--- Supplied records Enclosed Below ---

(** A count beyond the doubles. *)
Lemma make_move_overflow (state : @GameState world) (last_player : Z)
    (last_duration : PrimFloat.float) (a : Action) (c : Z) (o : Outside) :
  last state = Some (last_player, last_duration, a) -> count a = Some c ->
  unit_interval (floats (oracle o) (events o)) ->
  (forall o', float_of_int c o' = Fails OverflowError) ->
  make_move self state o = Fails OverflowError.
Proof.
  intros Hlast Hcount Hr Hf. unfold make_move.
  assert ((length state =? 0)%nat = false) as ->.
  { destruct state; [done | by apply Nat.eqb_neq]. }
  unfold mbind, N_bind, np_random_random at 1, time_sleep.
  rewrite (half_sleep _ Hr). unfold last_item. rewrite Hlast.
  unfold mret, N_ret. rewrite Hcount. cbn [float_mul]. unfold mbind, N_bind.
  by rewrite Hf.
Qed.

(** A last claim without a count, as Exact and Bullshit are. *)
Lemma make_move_no_count (state : @GameState world) (last_player : Z)
    (last_duration : PrimFloat.float) (a : Action) (o : Outside) :
  last state = Some (last_player, last_duration, a) -> count a = None ->
  unit_interval (floats (oracle o) (events o)) ->
  make_move self state o = Fails (Raised TypeError).
Proof.
  intros Hlast Hcount Hr. unfold make_move.
  assert ((length state =? 0)%nat = false) as ->.
  { destruct state; [done | by apply Nat.eqb_neq]. }
  unfold mbind, N_bind, np_random_random at 1, time_sleep.
  rewrite (half_sleep _ Hr). unfold last_item. rewrite Hlast.
  unfold mret, N_ret. by rewrite Hcount.
Qed.
Definition set_wikidata_usage (v : dict usage) (s : state) : state :=
  Var.mk v (Var.template_names s) (Var.evaluated s) (Var.prob_wbc s)
    (Var.actual_wbc s) (Var.i s) (Var.wbc s) (Var.tracking_only s)
    (Var.status s) (Var.stdout s) (Var.fout s).
Definition set_template_names (v : dict (gset string)) (s : state) : state :=
  Var.mk (Var.wikidata_usage s) v (Var.evaluated s) (Var.prob_wbc s)
    (Var.actual_wbc s) (Var.i s) (Var.wbc s) (Var.tracking_only s)
    (Var.status s) (Var.stdout s) (Var.fout s).
Definition set_evaluated (v : Z) (s : state) : state :=
  Var.mk (Var.wikidata_usage s) (Var.template_names s) v (Var.prob_wbc s)
    (Var.actual_wbc s) (Var.i s) (Var.wbc s) (Var.tracking_only s)
    (Var.status s) (Var.stdout s) (Var.fout s).
Definition set_prob_wbc (v : Z) (s : state) : state :=
  Var.mk (Var.wikidata_usage s) (Var.template_names s) (Var.evaluated s) v
    (Var.actual_wbc s) (Var.i s) (Var.wbc s) (Var.tracking_only s)
    (Var.status s) (Var.stdout s) (Var.fout s).
Definition set_actual_wbc (v : Z) (s : state) : state :=
  Var.mk (Var.wikidata_usage s) (Var.template_names s) (Var.evaluated s)
    (Var.prob_wbc s) v (Var.i s) (Var.wbc s) (Var.tracking_only s)
    (Var.status s) (Var.stdout s) (Var.fout s).
Definition set_i (v : option Z) (s : state) : state :=
  Var.mk (Var.wikidata_usage s) (Var.template_names s) (Var.evaluated s)
    (Var.prob_wbc s) (Var.actual_wbc s) v (Var.wbc s) (Var.tracking_only s)
    (Var.status s) (Var.stdout s) (Var.fout s).
Definition set_wbc (v : option bool) (s : state) : state :=
  Var.mk (Var.wikidata_usage s) (Var.template_names s) (Var.evaluated s)
    (Var.prob_wbc s) (Var.actual_wbc s) (Var.i s) v (Var.tracking_only s)
    (Var.status s) (Var.stdout s) (Var.fout s).
Definition set_tracking_only (v : option bool) (s : state) : state :=
  Var.mk (Var.wikidata_usage s) (Var.template_names s) (Var.evaluated s)
    (Var.prob_wbc s) (Var.actual_wbc s) (Var.i s) (Var.wbc s) v
    (Var.status s) (Var.stdout s) (Var.fout s).
Definition set_status (v : list status_line) (s : state) : state :=
  Var.mk (Var.wikidata_usage s) (Var.template_names s) (Var.evaluated s)
    (Var.prob_wbc s) (Var.actual_wbc s) (Var.i s) (Var.wbc s)
    (Var.tracking_only s) v (Var.stdout s) (Var.fout s).
Definition set_stdout (v : list printed) (s : state) : state :=
  Var.mk (Var.wikidata_usage s) (Var.template_names s) (Var.evaluated s)
    (Var.prob_wbc s) (Var.actual_wbc s) (Var.i s) (Var.wbc s)
    (Var.tracking_only s) (Var.status s) v (Var.fout s).
Definition set_fout (v : option string) (s : state) : state :=
  Var.mk (Var.wikidata_usage s) (Var.template_names s) (Var.evaluated s)
    (Var.prob_wbc s) (Var.actual_wbc s) (Var.i s) (Var.wbc s)
    (Var.tracking_only s) (Var.status s) (Var.stdout s) v.
(** * Contract calculator of crypto_futures_calc

    A shallow embedding of the calculator core of
    [client/src/lib/encryption.ts]: [calculateContract] and the two inverse
    solvers [calculateLeverageFromLiquidationPrice] and
    [calculateLeverageFromRiskPercentage].

    The TypeScript code computes on [number].  The functions are written once,
    over an interface [Number] holding exactly the operations the source
    applies to a [number], and read at two instances:
    - [Binary64]: IEEE 754 binary64 with round-to-nearest-even, the
      [number] of the running program (Rocq's primitive floats);
    - [Ideal]: the real numbers, the exact arithmetic the formulas are
      stated in.  The reals have no rounding, no overflow and no
      counterpart of [Infinity] and [NaN]: an identity proved under [Ideal]
      is met by the running program up to rounding only, and what the code
      returns bit for bit, on overflow, on a zero divisor and on [NaN] is
      settled under [Binary64].

    Around the calculator the file also embeds the key obfuscation of the
    same source file ([simpleEncrypt], [simpleDecrypt],
    [getLocalEncryptionKey], [getMaskedApiKey]) over strings of UTF-16 code
    units, the cached lookups of [server/binance.ts] with their procedures
    of [server/routers.ts] as explicit state passing, and the totals of the
    comparison panel that calls the calculator for a list of positions. *)

From Stdlib Require Import Reals Lra Lia ZifyNat ZArith NArith Bool List.
From Stdlib Require Import String Ascii Floats Uint63.

Set Warnings "-inexact-float".

(** ** The operations on [number] the calculator uses *)

Class Number (num : Type) : Type := {
  add : num -> num -> num;
  sub : num -> num -> num;
  mul : num -> num -> num;
  div : num -> num -> num;
  Math_abs : num -> num;
  Math_max : num -> num -> num;
  (** [lit n d] is the decimal literal whose value is [n / d], with [d] a
      power of ten: [0.005] is [lit 5 1000]. *)
  lit : Z -> positive -> num
}.

Declare Scope num_scope.
Delimit Scope num_scope with num.
Infix "+" := add : num_scope.
Infix "-" := sub : num_scope.
Infix "*" := mul : num_scope.
Infix "/" := div : num_scope.

(** [a ?? b]: the left operand unless it is [undefined], modelled as [None].
    A default parameter value ([maintainanceRate: number = 0.005]) is filled
    in the same way. *)
Definition nullish {A : Type} (a : option A) (b : A) : A :=
  match a with
  | Some v => v
  | None => b
  end.

Notation "a ?? b" := (nullish a b) (at level 45, left associativity).

(** ** Data model *)

Inductive MarginMode : Type := isolated | cross.

Inductive PositionType : Type := long | short.

(** [interface ContractParams]; the fields marked [?] are optional. *)
Record ContractParams (num : Type) : Type := mkContractParams {
  openPrice : num;
  margin : num;
  leverage : num;
  marginMode : MarginMode;
  positionType : PositionType;
  maintainanceRate : option num;
  openFee : option num;
  closeFee : option num;
  fundingRate : option num;
  fundingPeriodHours : option num
}.

Arguments mkContractParams {num}.
Arguments openPrice {num}.
Arguments margin {num}.
Arguments leverage {num}.
Arguments marginMode {num}.
Arguments positionType {num}.
Arguments maintainanceRate {num}.
Arguments openFee {num}.
Arguments closeFee {num}.
Arguments fundingRate {num}.
Arguments fundingPeriodHours {num}.

(** [interface CalculationResult]; the last two fields are closures. *)
Record CalculationResult (num : Type) : Type := mkCalculationResult {
  positionSize : num;
  positionSizeInCoin : num;
  liquidationPrice : num;
  liquidationPricePercent : num;
  riskPercentage : num;
  maxLoss : num;
  openFeeAmount : num;
  closeFeeAmount : num;
  totalFeeAmount : num;
  fundingFeePerPeriod : num;
  fundingFeePerDay : num;
  breakEvenPrice : num;
  profitAtPrice : num -> num;
  profitPercentAtPrice : num -> num
}.

Arguments mkCalculationResult {num}.
Arguments positionSize {num}.
Arguments positionSizeInCoin {num}.
Arguments liquidationPrice {num}.
Arguments liquidationPricePercent {num}.
Arguments riskPercentage {num}.
Arguments maxLoss {num}.
Arguments openFeeAmount {num}.
Arguments closeFeeAmount {num}.
Arguments totalFeeAmount {num}.
Arguments fundingFeePerPeriod {num}.
Arguments fundingFeePerDay {num}.
Arguments breakEvenPrice {num}.
Arguments profitAtPrice {num}.
Arguments profitPercentAtPrice {num}.

(** ** The calculator *)

Section Calculator.

Context {num : Type} `{Number num}.

Local Open Scope num_scope.

(** [calculateContract], lines 205-293. *)
Definition calculateContract (params : ContractParams num)
  : CalculationResult num :=
  let maintainanceRate := maintainanceRate params ?? lit 5 1000 in
  let openFeeRate := openFee params ?? lit 2 10000 in
  let closeFeeRate := closeFee params ?? lit 2 10000 in
  let fundingRate := fundingRate params ?? lit 0 1 in
  let fundingPeriodHours := fundingPeriodHours params ?? lit 8 1 in
  let positionSize := margin params * leverage params in
  let positionSizeInCoin := positionSize / openPrice params in
  let openFeeAmount := positionSize * openFeeRate in
  let closeFeeAmount := positionSize * closeFeeRate in
  let totalFeeAmount := openFeeAmount + closeFeeAmount in
  let liquidationPrice :=
    match positionType params with
    | long =>
        openPrice params
        * (lit 1 1 - lit 1 1 / leverage params + maintainanceRate)
    | short =>
        openPrice params
        * (lit 1 1 + lit 1 1 / leverage params - maintainanceRate)
    end in
  let priceChange := Math_abs (liquidationPrice - openPrice params) in
  let riskPercentage := (priceChange / openPrice params) * lit 100 1 in
  let maxLoss := margin params in
  let fundingFeePerPeriod := positionSize * fundingRate in
  let fundingFeePerDay :=
    (fundingFeePerPeriod / fundingPeriodHours) * lit 24 1 in
  let breakEvenPrice :=
    match positionType params with
    | long =>
        openPrice params
        * (lit 1 1 + (totalFeeAmount / positionSize) * lit 11 10)
    | short =>
        openPrice params
        * (lit 1 1 - (totalFeeAmount / positionSize) * lit 11 10)
    end in
  let profitAtPrice := fun price : num =>
    match positionType params with
    | long =>
        (price - openPrice params) * positionSizeInCoin - totalFeeAmount
    | short =>
        (openPrice params - price) * positionSizeInCoin - totalFeeAmount
    end in
  let profitPercentAtPrice := fun price : num =>
    let profit := profitAtPrice price in
    (profit / margin params) * lit 100 1 in
  let liquidationPricePercent :=
    ((liquidationPrice - openPrice params) / openPrice params)
    * lit 100 1 in
  {| positionSize := positionSize;
     positionSizeInCoin := positionSizeInCoin;
     liquidationPrice := liquidationPrice;
     liquidationPricePercent := liquidationPricePercent;
     riskPercentage := riskPercentage;
     maxLoss := maxLoss;
     openFeeAmount := openFeeAmount;
     closeFeeAmount := closeFeeAmount;
     totalFeeAmount := totalFeeAmount;
     fundingFeePerPeriod := fundingFeePerPeriod;
     fundingFeePerDay := fundingFeePerDay;
     breakEvenPrice := breakEvenPrice;
     profitAtPrice := profitAtPrice;
     profitPercentAtPrice := profitPercentAtPrice |}.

--- End of Enclosed Supplied records ---

▶ _Goal of the exercise_
Report how many lines of the entries hold the string "interface". Provide the number alone.

▶ _Solution to the exercise_
3